Recorded information section start

(* ===== verification/Publisher.v ===== *)
(** * The series of the controller ([internal/controller/publisher.go])

    Every series the controller exports about a Policy, the identities it
    governs and their members, with who published it. The metric vectors are
    one map from a series to its value; every operation holds the publisher's
    lock. A histogram keeps its count and its sum, not its buckets. *)

From stdpp Require Import sets.
From S2P Require Import Prelude GoLang GoFloat Quantity Kube PolicyApi WlrApi Shards Autoscaler Patcher Ledger.
Local Open Scope Z_scope.

(** ** Series *)

(** The vectors the publisher writes, by the owner their labels name. *)
Inductive policyVec :=
  | policyWorkloadCount | policyBlockedCount | policyBatchRequested | policyBatchResolved
  | policyBatchFailuresTotal | reconcileTotal | reconcileDuration
  | recommendedCPUCores | recommendedMemoryBytes | templateCPUCores | templateMemoryBytes.

Inductive identityVec :=
  | workloadPods | workloadStalePods | workloadRetryState | autoscalerPresent | autoscalerTargetConfigured
  | workloadRetryAttempts | recycleSuppressedTotal | recommendationSkipped | oomFloorApplied
  | oomReactionLatencySeconds | groupAutoscalerMismatchTotal | oomObservedTotal.

#[export] Instance policyVec_eq_dec : EqDecision policyVec.
Proof. solve_decision. Defined.
#[export] Instance identityVec_eq_dec : EqDecision identityVec.
Proof. solve_decision. Defined.

#[export] Instance policyVec_countable : Countable policyVec.
Proof.
  apply (inj_countable'
    (λ v, match v with
          | policyWorkloadCount => 0 | policyBlockedCount => 1 | policyBatchRequested => 2 | policyBatchResolved => 3
          | policyBatchFailuresTotal => 4 | reconcileTotal => 5 | reconcileDuration => 6 | recommendedCPUCores => 7
          | recommendedMemoryBytes => 8 | templateCPUCores => 9 | templateMemoryBytes => 10 end%nat)
    (λ n, match n with
          | 0 => policyWorkloadCount | 1 => policyBlockedCount | 2 => policyBatchRequested | 3 => policyBatchResolved
          | 4 => policyBatchFailuresTotal | 5 => reconcileTotal | 6 => reconcileDuration | 7 => recommendedCPUCores
          | 8 => recommendedMemoryBytes | 9 => templateCPUCores | _ => templateMemoryBytes end%nat)).
  by intros [].
Defined.

#[export] Instance identityVec_countable : Countable identityVec.
Proof.
  apply (inj_countable'
    (λ v, match v with
          | workloadPods => 0 | workloadStalePods => 1 | workloadRetryState => 2 | autoscalerPresent => 3
          | autoscalerTargetConfigured => 4 | workloadRetryAttempts => 5 | recycleSuppressedTotal => 6
          | recommendationSkipped => 7 | oomFloorApplied => 8 | oomReactionLatencySeconds => 9
          | groupAutoscalerMismatchTotal => 10 | oomObservedTotal => 11 end%nat)
    (λ n, match n with
          | 0 => workloadPods | 1 => workloadStalePods | 2 => workloadRetryState | 3 => autoscalerPresent
          | 4 => autoscalerTargetConfigured | 5 => workloadRetryAttempts | 6 => recycleSuppressedTotal
          | 7 => recommendationSkipped | 8 => oomFloorApplied | 9 => oomReactionLatencySeconds
          | 10 => groupAutoscalerMismatchTotal | _ => oomObservedTotal end%nat)).
  by intros [].
Defined.

(** A child of a vector: the Policy or the identity its labels name, and the
    values of its other labels. *)
Inductive series :=
  | PolicySeries (vec : policyVec) (policy : string) (labels : list string)
  | IdentitySeries (vec : identityVec) (id : WorkloadIdentity) (labels : list string).

#[export] Instance series_eq_dec : EqDecision series.
Proof. solve_decision. Defined.

#[export] Instance series_countable : Countable series.
Proof.
  apply (inj_countable'
    (λ s, match s with PolicySeries v p l => inl (v, p, l) | IdentitySeries v i l => inr (v, i, l) end)
    (λ x, match x with inl (v, p, l) => PolicySeries v p l | inr (v, i, l) => IdentitySeries v i l end)).
  by intros [].
Defined.

Inductive sample :=
  | gauge (v : float64)
  | counter (v : float64)
  | histogram (count : Z) (sum : float64).

(** What the vectors export. *)
Abbreviation registry := (gmap series sample).
Abbreviation seriesSet := (gset series).

(** A write of a series through a set: what it makes of the series' value. *)
Record emission := { em_series : series; em_value : option sample → sample }.

Definition set_ (s : series) (v : float64) : emission := {| em_series := s; em_value _ := gauge v |}.

Definition add (s : series) (v : float64) : emission :=
  {| em_series := s;
     em_value old := counter (f_add (match old with Some (counter x) => x | _ => f_zero end) v) |}.

Definition observe (s : series) (v : float64) : emission :=
  {| em_series := s;
     em_value old :=
       match old with
       | Some (histogram n sum) => histogram (n + 1) (f_add sum v)
       | _ => histogram 1 (f_add f_zero v)
       end |}.

(** [track] and the write. *)
Definition emit (st : registry * seriesSet) (x : emission) : registry * seriesSet :=
  let '(reg, s) := st in
  (<[em_series x := em_value x (reg !! em_series x)]> reg, {[em_series x]} ∪ s).

Definition emitAll (st : registry * seriesSet) (xs : list emission) : registry * seriesSet := foldl emit st xs.

Definition deleteSeries (reg : registry) (s : seriesSet) : registry := filter (λ p, p.1 ∉ s) reg.

(** The registry after [s.replace(prev)], which makes [s] the published set. *)
Definition replace (reg : registry) (s prev : seriesSet) : registry := deleteSeries reg (prev ∖ s).

(** [Duration.Seconds] *)
Definition Seconds (d : duration) : float64 :=
  f_add (f_of_Z (Z.quot d second)) (f_div (f_of_Z (Z.rem d second)) (f_of_Z second)).

(** ** What is published *)
Section Published.
Context {QO : QuantityOps} {KO : KubeOps}.

Definition cores (q : Quantity) : float64 := f_div (f_of_Z (MilliValue q)) (f_of_Z 1000).

Record containerSeries := {
  cs_name : string;
  cs_kind : string;
  cs_rec : ContainerRecommendation;
  cs_template : ResourceList;
}.

Record memberSeries := {
  ms_kind : string;
  ms_name : string;
  ms_containers : list containerSeries;
  ms_suppressed : gmap string Z;
}.

Record oomFloor := { of_container : string; reaction : duration; live : bool }.

Record identitySeries := {
  is_key : WorkloadIdentity;
  is_health : Health;
  is_autoscaler : option Info;
  is_mismatch : bool;
  is_oomFloors : list oomFloor;
  is_tooYoung : bool;
  is_members : list memberSeries;
}.

Record publication := {
  pub_live : Z; pub_blocked : Z;
  pub_requested : Z; pub_resolved : Z; pub_fetchFailed : Z;
  pub_identities : list identitySeries;
}.

Record published := { pb_gauges : seriesSet; pb_counters : seriesSet }.
Record policyPublished := { pp_published : published; pp_identities : gset WorkloadIdentity }.

Record publisher := {
  policies : gmap string policyPublished;
  identities : gmap WorkloadIdentity published;
  exported : registry;
}.

Definition newPublisher : publisher := {| policies := ∅; identities := ∅; exported := ∅ |}.

Definition noPublished : published := {| pb_gauges := ∅; pb_counters := ∅ |}.

Definition policyLocked (p : publisher) (policy : string) : policyPublished :=
  default {| pp_published := noPublished; pp_identities := ∅ |} (policies p !! policy).

Definition identityLocked (ids : gmap WorkloadIdentity published) (key : WorkloadIdentity) : published :=
  default noPublished (ids !! key).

Recorded information section end

Copy out the lines beginning at the one that contains "cs_template : ResourceList;". Stop at the final line of the data, and include it.

  cs_template : ResourceList;
}.

Record memberSeries := {
  ms_kind : string;
  ms_name : string;
  ms_containers : list containerSeries;
  ms_suppressed : gmap string Z;
}.

Record oomFloor := { of_container : string; reaction : duration; live : bool }.

Record identitySeries := {
  is_key : WorkloadIdentity;
  is_health : Health;
  is_autoscaler : option Info;
  is_mismatch : bool;
  is_oomFloors : list oomFloor;
  is_tooYoung : bool;
  is_members : list memberSeries;
}.

Record publication := {
  pub_live : Z; pub_blocked : Z;
  pub_requested : Z; pub_resolved : Z; pub_fetchFailed : Z;
  pub_identities : list identitySeries;
}.

Record published := { pb_gauges : seriesSet; pb_counters : seriesSet }.
Record policyPublished := { pp_published : published; pp_identities : gset WorkloadIdentity }.

Record publisher := {
  policies : gmap string policyPublished;
  identities : gmap WorkloadIdentity published;
  exported : registry;
}.

Definition newPublisher : publisher := {| policies := ∅; identities := ∅; exported := ∅ |}.

Definition noPublished : published := {| pb_gauges := ∅; pb_counters := ∅ |}.

Definition policyLocked (p : publisher) (policy : string) : policyPublished :=
  default {| pp_published := noPublished; pp_identities := ∅ |} (policies p !! policy).

Definition identityLocked (ids : gmap WorkloadIdentity published) (key : WorkloadIdentity) : published :=
  default noPublished (ids !! key).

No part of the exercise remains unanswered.